In simple words you can say –
- Kernal – interacts with the machine’s hardware
- Shell – interacts with the user
The kernel of UNIX is the hub (or core) of the UNIX operating system. Kernel is a set of routines mostly written in C language.
User programs that need to access the hardware (like hard disk or terminal) use the services of the Kernel, which performs the job on the user’s behalf.
User interacts with the Kernal by using System calls. Kernel allocates memory and time to programs and handles the file store and communications in response to system calls.

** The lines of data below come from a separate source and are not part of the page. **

(** The cluster answers in its own time, and never raises. *)
Definition cluster_step {R} (answer_of : nat -> R) (call : R -> ClusterCall) : prog R :=
  eff (Suspend true (fun c s =>
    match c with
    | C_ok => let r := answer_of (length (lg_calls s)) in Some (Ans r, s <| lg_calls := lg_calls s ++ [call r] |>)
    | _ => None
    end)).
Definition cluster_inspect (operation_id : pystr) : prog ClusterInspectOutcome :=
  cluster_step (fun n => inspected n operation_id) (Inspected operation_id).
Definition cluster_cancel (withdrawing : bool) (operation_id : pystr) : prog ClusterCancelOutcome :=
  cluster_step (fun n => cancelled n operation_id) (CancelAsked withdrawing operation_id).
Definition cluster_submit (me : nat) (request : SlurmBatchRequest) (record : LedgerRecord) : prog ClusterSubmitOutcome :=
  cluster_step (fun n => submitted n request (l_operation_id record)) (Submitted me record).

(** [try: p except LedgerError]. *)
Definition except_ledger {A} (p : prog A) (k : Exc -> prog A) : prog A := except is_ledger_exc p k.
Definition text_of (e : Exc) : pystr := match e with Error _ text => text | _ => [] end.

(** [f"{x:.0f}"] of a period. *)
Definition format_0f (x : float) : pystr :=
  match x with
  | S754_nan => py "nan"
  | S754_infinity s => if s then py "-inf" else py "inf"
  | S754_zero s => (if s then py "-" else []) ++ py "0"
  | S754_finite s m e =>
    let units :=
      if 0 <=? e then Zpos m * 2 ^ e else
      let d := 2 ^ (- e) in
      let q := Zpos m / d in
      match 2 * (Zpos m mod d) ?= d with Lt => q | Gt => q + 1 | Eq => if Z.even q then q else q + 1 end in
    (if s then py "-" else []) ++ int_str units
  end.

As an illustration of the way that the unix shell and the kernel work together, suppose a user types mv myfile myfile1 (which has the effect of renaming the file myfile). The unix shell searches the file store for the file containing the program mv, and then requests the kernel, through system calls, to execute the program mv on myfile. When the process mv myfile has finished running, the unix shell then returns the UNIX prompt to the user, indicating that it is waiting for further commands.
Some other functions performed by the kernel in unix system are:
- Managing the machine’s memory and allocating it to each process and decides their priorities.

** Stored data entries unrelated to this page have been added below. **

(** The scheduler was seen to have ended the attempt's job; its cancellation was acknowledged. *)
Definition seen_ended (operation_id : pystr) (s : Ledger) : Prop :=
  exists o, Inspected operation_id (Observed o) ∈ lg_calls s /\ s_terminal (o_status o) = true.
Definition cancel_acknowledged (operation_id : pystr) (s : Ledger) : Prop :=
  exists job, CancelAsked true operation_id (CancelRequested job) ∈ lg_calls s.
(** What the scheduler said of the attempt's job, or what a run collected from it, settles it so. *)
Definition settled_by (x : LedgerRecord) (to : LedgerState) (s : Ledger) : Prop :=
  exists job status collected reason,
    l_job x = Some job /\ settlement repr status collected job = Some (mk_Settlement to reason)
    /\ ((collected = None /\ exists o, Inspected (l_operation_id x) (Observed o) ∈ lg_calls s /\ o_status o = status)
        \/ (l_operation_id x, status, collected) ∈ lg_settling s).
(** The reason on record for the step from [x] to [y]. *)
Definition justified (x y : LedgerRecord) (s : Ledger) : Prop :=
  match l_state y with
  | WITHDRAWN => l_state x = L_COMPLETED \/ seen_ended (l_operation_id x) s \/ cancel_acknowledged (l_operation_id x) s
  | L_COMPLETED => settled_by x L_COMPLETED s
  | L_FAILED => l_state x = SUBMITTED -> settled_by x L_FAILED s
  | SUBMITTING | SUBMITTED => True
  end.
(** Every call of a process. *)
Lemma process_ok t job s :
  inv s -> wp inv rely idle accepts owed t (body clock inspected cancelled submitted project holder policy repr is_dir t job) owed s.
Proof.
  intros I. enough (ok t (body clock inspected cancelled submitted project holder policy repr is_dir t job) said s) as W.
  { eapply wp_mono; [|exact W]. by intros [r|e] s' _ [_ X]. }
  destruct job as [run request labels key|run key|run key|run key op|key op status collected|run|key reason]; cbn [body].
  - by apply ok_attach.
  - eapply quiet_rule; [done|by apply ok_renew|intros; by apply ok_ret].
  - eapply quiet_rule; [done|by apply ok_release|intros; by apply ok_ret].
  - eapply quiet_rule; [done|by apply ok_heartbeat|intros; by apply ok_ret].
  - eapply quiet_rule; [done|by apply ok_settle_attached|intros; by apply ok_ret].
  - eapply bind_any; [done|by apply ok_sweep_if_due|]. intros l s1 I1 G1 A. apply ok_ret. intros s2 G2 _. by eapply all_true_later.
  - eapply bind_any; [done|by apply ok_withdraw|]. intros o s1 I1 G1 A. apply ok_ret. intros s2 G2 _. by eapply outcome_true_later.
Qed.
End Triples.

- Scheduling the work done by the CPU so that the work of each user is carried out as efficiently as is possible.
- Organizing the transfer of data from one part of the machine to another.
- Accepting instructions from the unix shell and carrying them out.

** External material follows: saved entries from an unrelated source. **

Definition payload_digest (request : SlurmBatchRequest) : prog pystr :=
  await n := ask in
  lift (_validate_batch_request (is_dir n) request) ;;;
  outcome_of_call (fun n => content_digest n request).
(** The request's digest and its prepared locator, or why the request is rejected. *)
Definition prepared (request : SlurmBatchRequest) (operation_id : pystr) : prog (pystr * ClusterHandle + pystr) :=
  except (is_one_of input_errors)
    (lift (validate_operation_id operation_id) ;;;
     await digest := payload_digest request in
     await n := ask in
     await handle := lift (recover_handle n request operation_id no_job) in
     Ret (inl (digest, handle)))
    (fun e => Ret (inr (reason_of e))).
Definition _submit (request : SlurmBatchRequest) (operation_id : pystr) : prog ClusterSubmitOutcome :=
  await ready := prepared request operation_id in
  match ready with
  | inr reason => Ret (ClusterRejected operation_id reason)
  | inl (digest, handle) =>
    await next := locked (
      await record := _load operation_id in
      match record with
      | Some record => await outcome := _existing record digest in Ret (inl outcome)
      | None =>
        await record := lift (validate_operation (mk_Operation operation_id (Some digest) (Some handle) false false None)) in
        _save record ;;;
        await n := ask in
        if cancel_is_set n then
          _save (record <| op_cancelled := true |>) ;;;
          Ret (inl (ClusterRejected operation_id cancelled_before_submission))
        else
          let record := record <| op_dispatched := true |> in
          _save record ;;;
          Ret (inr record)
      end) in
    match next with
    | inl outcome => Ret outcome
    | inr record => _dispatch request record
    end
  end.
Definition submit (request : SlurmBatchRequest) (operation_id : pystr) : prog ClusterSubmitOutcome :=
  except (is_one_of port_errors) (_submit request operation_id) (fun e => Ret (SubmitUnknown (reason_of e))).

- Enforcing the access permissions that are in force on the file system
The kernel has to do a lot of this work even if no user program is running. It is often called the operating system – a program’s gateway to the computer’s resources.
UNIX Shell acts as a medium between the user and the kernel in unix system. When a user logs in, the login program checks the username and password and then starts another program called the shell.
Computers don’t have any inherent capability of translating commands into action. This requires a command line interpreter (CLI) and this is handled by the “Outer Part” of the operating system i.e. Shell. It interprets the commands the user types in and arranges for them to be carried out.
The commands are themselves programs: when they terminate, the shell gives the user another prompt (% on our systems).
In every unix system, the user can customize his own shell, and users can use different shells on the same machine.
The shell keeps a list of the commands you have typed in. If you need to repeat a command, use the cursor keys to scroll up and down the list or type history for a list of previous commands.
You can use any one of these unix shells if they are available on your system. And you can switch between the different unix shells once you have found out if they are available.
- TC shell (tcsh)
- Korn shell (ksh)
- Bourne Again SHell (bash)
- Bourne shell (sh)
- C shell (csh)
When you enter a command through the keyboard (Input), the unix shell thoroughly examines the input for special characters. If it finds any special characters it rebuilds a simplified command line, and finally communicates with the Kernel to verify that the command is executed.